--- EXERCISE ---
Repeat exactly, please, the opening lines of the data below, through and including the line where "(** A whole" sits.
----- DATASET ENTRIES
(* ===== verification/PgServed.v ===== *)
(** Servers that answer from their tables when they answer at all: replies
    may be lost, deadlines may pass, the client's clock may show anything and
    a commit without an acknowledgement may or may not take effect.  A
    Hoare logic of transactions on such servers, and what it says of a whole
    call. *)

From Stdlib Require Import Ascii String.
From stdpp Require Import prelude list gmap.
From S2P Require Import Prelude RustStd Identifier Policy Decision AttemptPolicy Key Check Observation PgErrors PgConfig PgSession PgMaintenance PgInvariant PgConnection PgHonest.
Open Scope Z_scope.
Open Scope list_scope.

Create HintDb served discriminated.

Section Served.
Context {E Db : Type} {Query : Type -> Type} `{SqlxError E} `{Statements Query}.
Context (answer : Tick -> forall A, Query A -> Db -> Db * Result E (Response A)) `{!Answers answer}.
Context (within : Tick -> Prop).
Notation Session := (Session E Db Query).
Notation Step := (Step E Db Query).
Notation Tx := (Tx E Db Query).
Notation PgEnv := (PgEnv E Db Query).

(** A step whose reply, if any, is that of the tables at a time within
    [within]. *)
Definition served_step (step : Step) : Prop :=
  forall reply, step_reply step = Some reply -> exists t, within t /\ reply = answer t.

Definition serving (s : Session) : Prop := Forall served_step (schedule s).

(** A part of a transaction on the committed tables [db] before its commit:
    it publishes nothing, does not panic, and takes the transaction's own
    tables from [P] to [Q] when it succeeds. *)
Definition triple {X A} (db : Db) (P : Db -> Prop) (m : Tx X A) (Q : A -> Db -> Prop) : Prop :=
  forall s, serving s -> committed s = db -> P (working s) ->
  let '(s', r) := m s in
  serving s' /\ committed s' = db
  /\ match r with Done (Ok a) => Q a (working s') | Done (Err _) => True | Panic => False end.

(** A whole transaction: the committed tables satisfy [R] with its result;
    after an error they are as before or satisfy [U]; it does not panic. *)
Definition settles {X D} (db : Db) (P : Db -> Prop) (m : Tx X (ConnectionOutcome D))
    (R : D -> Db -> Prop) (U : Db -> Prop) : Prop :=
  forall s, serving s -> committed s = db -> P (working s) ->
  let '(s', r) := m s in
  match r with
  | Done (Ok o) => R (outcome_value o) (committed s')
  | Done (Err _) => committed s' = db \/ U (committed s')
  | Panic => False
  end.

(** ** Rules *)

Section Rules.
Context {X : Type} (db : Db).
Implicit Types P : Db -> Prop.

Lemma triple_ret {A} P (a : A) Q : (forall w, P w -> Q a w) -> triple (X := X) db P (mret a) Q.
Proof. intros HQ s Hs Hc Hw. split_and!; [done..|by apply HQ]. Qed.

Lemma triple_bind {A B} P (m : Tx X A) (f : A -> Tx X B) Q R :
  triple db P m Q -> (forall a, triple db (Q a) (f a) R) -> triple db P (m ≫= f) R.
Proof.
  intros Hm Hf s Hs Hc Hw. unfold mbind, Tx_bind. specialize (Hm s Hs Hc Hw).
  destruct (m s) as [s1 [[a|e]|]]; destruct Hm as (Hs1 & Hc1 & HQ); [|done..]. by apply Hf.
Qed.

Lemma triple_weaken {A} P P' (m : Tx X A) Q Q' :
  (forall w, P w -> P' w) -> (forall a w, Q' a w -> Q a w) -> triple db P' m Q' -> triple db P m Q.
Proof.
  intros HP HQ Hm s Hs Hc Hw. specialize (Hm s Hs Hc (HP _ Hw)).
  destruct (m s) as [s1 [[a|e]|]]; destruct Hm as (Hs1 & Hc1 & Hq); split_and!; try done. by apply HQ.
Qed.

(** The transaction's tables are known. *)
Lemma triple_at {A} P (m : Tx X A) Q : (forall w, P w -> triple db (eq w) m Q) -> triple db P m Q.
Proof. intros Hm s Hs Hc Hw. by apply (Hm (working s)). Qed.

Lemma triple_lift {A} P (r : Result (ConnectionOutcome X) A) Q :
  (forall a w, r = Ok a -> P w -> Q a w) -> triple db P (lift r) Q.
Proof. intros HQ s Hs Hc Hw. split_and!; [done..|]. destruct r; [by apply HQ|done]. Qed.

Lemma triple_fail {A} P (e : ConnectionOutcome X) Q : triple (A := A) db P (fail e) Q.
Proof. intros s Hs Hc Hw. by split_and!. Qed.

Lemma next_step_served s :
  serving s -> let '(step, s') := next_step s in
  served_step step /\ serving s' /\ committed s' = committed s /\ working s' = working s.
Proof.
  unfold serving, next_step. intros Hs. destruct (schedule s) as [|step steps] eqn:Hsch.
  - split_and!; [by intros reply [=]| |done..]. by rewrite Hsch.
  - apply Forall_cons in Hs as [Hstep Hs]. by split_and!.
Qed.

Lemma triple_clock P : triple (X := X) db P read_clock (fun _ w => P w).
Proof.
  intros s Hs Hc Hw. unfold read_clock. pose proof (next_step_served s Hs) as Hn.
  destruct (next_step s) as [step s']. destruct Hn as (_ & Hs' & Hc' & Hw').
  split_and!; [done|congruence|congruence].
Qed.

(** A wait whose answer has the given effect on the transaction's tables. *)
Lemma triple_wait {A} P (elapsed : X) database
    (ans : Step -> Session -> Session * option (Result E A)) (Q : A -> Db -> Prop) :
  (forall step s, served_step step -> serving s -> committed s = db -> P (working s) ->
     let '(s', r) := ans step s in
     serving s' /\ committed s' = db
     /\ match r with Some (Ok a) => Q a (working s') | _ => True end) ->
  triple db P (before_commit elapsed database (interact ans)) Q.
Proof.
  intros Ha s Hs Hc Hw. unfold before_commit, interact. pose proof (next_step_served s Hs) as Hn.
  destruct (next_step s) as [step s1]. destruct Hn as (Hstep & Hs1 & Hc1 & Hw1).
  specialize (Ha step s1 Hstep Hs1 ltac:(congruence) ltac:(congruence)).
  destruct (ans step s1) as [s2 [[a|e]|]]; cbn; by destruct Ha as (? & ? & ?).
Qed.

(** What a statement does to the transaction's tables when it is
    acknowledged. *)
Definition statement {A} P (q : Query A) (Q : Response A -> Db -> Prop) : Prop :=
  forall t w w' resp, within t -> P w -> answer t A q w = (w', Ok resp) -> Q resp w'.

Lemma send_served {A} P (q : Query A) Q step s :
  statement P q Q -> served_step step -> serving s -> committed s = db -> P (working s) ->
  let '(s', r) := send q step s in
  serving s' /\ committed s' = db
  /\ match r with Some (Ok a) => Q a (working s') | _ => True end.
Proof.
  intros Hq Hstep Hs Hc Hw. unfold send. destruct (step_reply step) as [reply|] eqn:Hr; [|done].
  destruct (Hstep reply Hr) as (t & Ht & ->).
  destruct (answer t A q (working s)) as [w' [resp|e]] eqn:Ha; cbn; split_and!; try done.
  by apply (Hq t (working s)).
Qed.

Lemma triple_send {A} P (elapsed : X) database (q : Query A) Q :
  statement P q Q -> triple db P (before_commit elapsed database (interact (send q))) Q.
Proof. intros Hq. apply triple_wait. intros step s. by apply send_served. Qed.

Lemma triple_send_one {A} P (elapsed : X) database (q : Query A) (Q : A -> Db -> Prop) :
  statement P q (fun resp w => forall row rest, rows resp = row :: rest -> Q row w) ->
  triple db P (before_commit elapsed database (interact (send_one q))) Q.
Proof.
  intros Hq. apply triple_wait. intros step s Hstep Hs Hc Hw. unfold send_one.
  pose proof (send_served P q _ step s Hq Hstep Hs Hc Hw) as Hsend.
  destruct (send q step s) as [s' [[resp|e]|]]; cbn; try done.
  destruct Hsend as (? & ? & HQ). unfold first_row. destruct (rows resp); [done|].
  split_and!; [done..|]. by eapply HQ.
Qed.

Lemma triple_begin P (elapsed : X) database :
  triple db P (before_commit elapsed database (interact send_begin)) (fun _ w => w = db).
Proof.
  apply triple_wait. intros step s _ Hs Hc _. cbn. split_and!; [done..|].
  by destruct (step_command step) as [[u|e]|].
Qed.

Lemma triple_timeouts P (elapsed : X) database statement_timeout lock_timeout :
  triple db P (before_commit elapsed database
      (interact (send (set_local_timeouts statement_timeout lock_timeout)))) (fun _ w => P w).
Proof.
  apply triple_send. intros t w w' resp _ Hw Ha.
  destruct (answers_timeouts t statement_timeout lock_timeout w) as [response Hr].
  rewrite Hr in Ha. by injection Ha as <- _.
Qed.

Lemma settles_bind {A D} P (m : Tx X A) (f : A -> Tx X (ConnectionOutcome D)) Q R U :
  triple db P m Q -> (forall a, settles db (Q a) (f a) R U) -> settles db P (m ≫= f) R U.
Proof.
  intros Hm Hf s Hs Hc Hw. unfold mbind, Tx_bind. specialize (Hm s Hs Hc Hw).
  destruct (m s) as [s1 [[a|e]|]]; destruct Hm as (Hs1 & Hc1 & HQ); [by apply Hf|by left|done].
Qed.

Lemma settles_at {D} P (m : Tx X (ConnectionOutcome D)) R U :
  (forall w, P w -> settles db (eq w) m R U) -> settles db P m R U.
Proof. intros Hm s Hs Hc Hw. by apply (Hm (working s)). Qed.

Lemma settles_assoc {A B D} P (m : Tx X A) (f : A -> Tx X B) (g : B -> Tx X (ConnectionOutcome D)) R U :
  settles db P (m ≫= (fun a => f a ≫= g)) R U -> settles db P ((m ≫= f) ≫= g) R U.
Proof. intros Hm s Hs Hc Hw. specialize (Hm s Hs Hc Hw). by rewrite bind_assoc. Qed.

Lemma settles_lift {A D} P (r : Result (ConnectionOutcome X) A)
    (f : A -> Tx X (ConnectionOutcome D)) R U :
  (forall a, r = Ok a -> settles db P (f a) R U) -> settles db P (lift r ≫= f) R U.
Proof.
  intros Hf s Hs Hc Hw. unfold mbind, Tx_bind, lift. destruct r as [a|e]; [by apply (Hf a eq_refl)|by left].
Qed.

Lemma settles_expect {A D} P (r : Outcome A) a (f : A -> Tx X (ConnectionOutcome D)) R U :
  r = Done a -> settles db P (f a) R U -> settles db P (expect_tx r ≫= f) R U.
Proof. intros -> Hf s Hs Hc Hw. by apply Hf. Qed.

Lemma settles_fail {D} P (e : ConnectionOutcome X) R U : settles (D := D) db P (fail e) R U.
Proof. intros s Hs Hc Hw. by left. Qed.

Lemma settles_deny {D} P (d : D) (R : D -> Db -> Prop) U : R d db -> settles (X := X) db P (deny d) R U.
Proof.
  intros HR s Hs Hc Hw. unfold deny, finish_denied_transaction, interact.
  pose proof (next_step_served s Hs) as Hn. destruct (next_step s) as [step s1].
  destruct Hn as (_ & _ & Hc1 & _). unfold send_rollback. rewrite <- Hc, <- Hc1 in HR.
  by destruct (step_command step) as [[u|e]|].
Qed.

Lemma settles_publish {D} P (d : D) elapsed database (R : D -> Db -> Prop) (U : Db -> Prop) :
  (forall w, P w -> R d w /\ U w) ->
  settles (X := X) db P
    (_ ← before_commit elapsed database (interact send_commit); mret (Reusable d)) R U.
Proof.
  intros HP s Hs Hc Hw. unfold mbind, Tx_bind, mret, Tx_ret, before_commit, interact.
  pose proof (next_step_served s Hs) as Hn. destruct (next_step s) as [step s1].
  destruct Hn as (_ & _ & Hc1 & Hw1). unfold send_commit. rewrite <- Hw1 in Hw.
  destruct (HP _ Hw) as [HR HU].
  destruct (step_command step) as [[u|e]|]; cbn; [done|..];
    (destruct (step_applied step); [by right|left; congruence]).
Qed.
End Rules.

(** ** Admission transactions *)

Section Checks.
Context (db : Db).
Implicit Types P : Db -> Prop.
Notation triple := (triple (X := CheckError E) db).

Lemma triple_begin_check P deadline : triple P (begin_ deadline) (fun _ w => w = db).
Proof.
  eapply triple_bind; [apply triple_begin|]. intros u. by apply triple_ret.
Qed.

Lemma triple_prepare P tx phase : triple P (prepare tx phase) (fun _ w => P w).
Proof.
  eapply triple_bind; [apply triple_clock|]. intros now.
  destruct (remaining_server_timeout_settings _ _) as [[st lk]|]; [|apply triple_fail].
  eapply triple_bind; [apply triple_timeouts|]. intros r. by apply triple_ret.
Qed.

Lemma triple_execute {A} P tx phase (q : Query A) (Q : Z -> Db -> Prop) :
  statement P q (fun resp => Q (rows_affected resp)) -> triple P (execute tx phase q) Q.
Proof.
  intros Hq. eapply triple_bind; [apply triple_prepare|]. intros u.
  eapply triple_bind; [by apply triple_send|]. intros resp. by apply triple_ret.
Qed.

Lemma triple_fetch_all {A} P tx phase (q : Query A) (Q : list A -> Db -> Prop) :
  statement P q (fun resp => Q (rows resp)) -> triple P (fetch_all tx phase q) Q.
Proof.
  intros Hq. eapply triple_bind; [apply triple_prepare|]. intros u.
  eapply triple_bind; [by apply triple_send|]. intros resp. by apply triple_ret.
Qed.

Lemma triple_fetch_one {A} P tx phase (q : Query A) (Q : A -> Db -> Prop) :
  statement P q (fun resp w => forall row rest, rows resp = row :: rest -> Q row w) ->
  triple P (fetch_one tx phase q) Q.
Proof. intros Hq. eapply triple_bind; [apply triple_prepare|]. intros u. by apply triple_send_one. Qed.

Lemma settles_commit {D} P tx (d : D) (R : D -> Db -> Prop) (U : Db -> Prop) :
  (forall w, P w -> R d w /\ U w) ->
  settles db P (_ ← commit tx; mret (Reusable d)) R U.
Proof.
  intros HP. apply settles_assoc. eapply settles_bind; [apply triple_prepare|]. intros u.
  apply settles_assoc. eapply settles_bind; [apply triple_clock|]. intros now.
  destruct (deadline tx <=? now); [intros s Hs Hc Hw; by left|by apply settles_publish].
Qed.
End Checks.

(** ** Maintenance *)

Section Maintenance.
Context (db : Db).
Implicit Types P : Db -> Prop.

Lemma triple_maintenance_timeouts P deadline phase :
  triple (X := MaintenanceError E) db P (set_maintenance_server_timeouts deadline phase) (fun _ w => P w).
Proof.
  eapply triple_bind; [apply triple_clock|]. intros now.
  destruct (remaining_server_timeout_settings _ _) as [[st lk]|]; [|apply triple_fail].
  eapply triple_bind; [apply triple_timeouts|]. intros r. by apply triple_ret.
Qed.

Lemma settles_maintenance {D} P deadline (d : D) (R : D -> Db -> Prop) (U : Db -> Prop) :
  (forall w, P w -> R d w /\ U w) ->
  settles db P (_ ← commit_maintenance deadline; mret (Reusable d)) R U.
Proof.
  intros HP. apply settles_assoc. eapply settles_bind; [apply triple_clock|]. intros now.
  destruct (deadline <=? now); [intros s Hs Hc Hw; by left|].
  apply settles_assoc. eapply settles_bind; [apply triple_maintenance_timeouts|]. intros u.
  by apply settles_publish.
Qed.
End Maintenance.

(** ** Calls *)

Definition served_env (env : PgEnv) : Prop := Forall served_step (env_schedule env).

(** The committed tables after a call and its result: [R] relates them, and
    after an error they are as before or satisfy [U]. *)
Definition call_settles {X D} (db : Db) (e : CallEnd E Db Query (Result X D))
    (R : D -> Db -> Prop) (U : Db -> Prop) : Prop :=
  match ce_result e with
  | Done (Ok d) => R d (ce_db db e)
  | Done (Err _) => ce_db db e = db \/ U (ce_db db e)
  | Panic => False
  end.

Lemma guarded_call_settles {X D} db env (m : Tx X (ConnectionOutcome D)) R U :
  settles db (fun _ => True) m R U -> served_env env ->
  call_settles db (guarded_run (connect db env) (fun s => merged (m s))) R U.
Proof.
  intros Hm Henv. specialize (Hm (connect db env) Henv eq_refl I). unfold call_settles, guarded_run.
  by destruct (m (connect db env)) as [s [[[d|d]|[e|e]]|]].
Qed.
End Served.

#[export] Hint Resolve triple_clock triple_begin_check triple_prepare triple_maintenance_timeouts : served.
----------
--- TASK RESULT ---
(* ===== verification/PgServed.v ===== *)
(** Servers that answer from their tables when they answer at all: replies
    may be lost, deadlines may pass, the client's clock may show anything and
    a commit without an acknowledgement may or may not take effect.  A
    Hoare logic of transactions on such servers, and what it says of a whole
    call. *)

From Stdlib Require Import Ascii String.
From stdpp Require Import prelude list gmap.
From S2P Require Import Prelude RustStd Identifier Policy Decision AttemptPolicy Key Check Observation PgErrors PgConfig PgSession PgMaintenance PgInvariant PgConnection PgHonest.
Open Scope Z_scope.
Open Scope list_scope.

Create HintDb served discriminated.

Section Served.
Context {E Db : Type} {Query : Type -> Type} `{SqlxError E} `{Statements Query}.
Context (answer : Tick -> forall A, Query A -> Db -> Db * Result E (Response A)) `{!Answers answer}.
Context (within : Tick -> Prop).
Notation Session := (Session E Db Query).
Notation Step := (Step E Db Query).
Notation Tx := (Tx E Db Query).
Notation PgEnv := (PgEnv E Db Query).

(** A step whose reply, if any, is that of the tables at a time within
    [within]. *)
Definition served_step (step : Step) : Prop :=
  forall reply, step_reply step = Some reply -> exists t, within t /\ reply = answer t.

Definition serving (s : Session) : Prop := Forall served_step (schedule s).

(** A part of a transaction on the committed tables [db] before its commit:
    it publishes nothing, does not panic, and takes the transaction's own
    tables from [P] to [Q] when it succeeds. *)
Definition triple {X A} (db : Db) (P : Db -> Prop) (m : Tx X A) (Q : A -> Db -> Prop) : Prop :=
  forall s, serving s -> committed s = db -> P (working s) ->
  let '(s', r) := m s in
  serving s' /\ committed s' = db
  /\ match r with Done (Ok a) => Q a (working s') | Done (Err _) => True | Panic => False end.

(** A whole transaction: the committed tables satisfy [R] with its result;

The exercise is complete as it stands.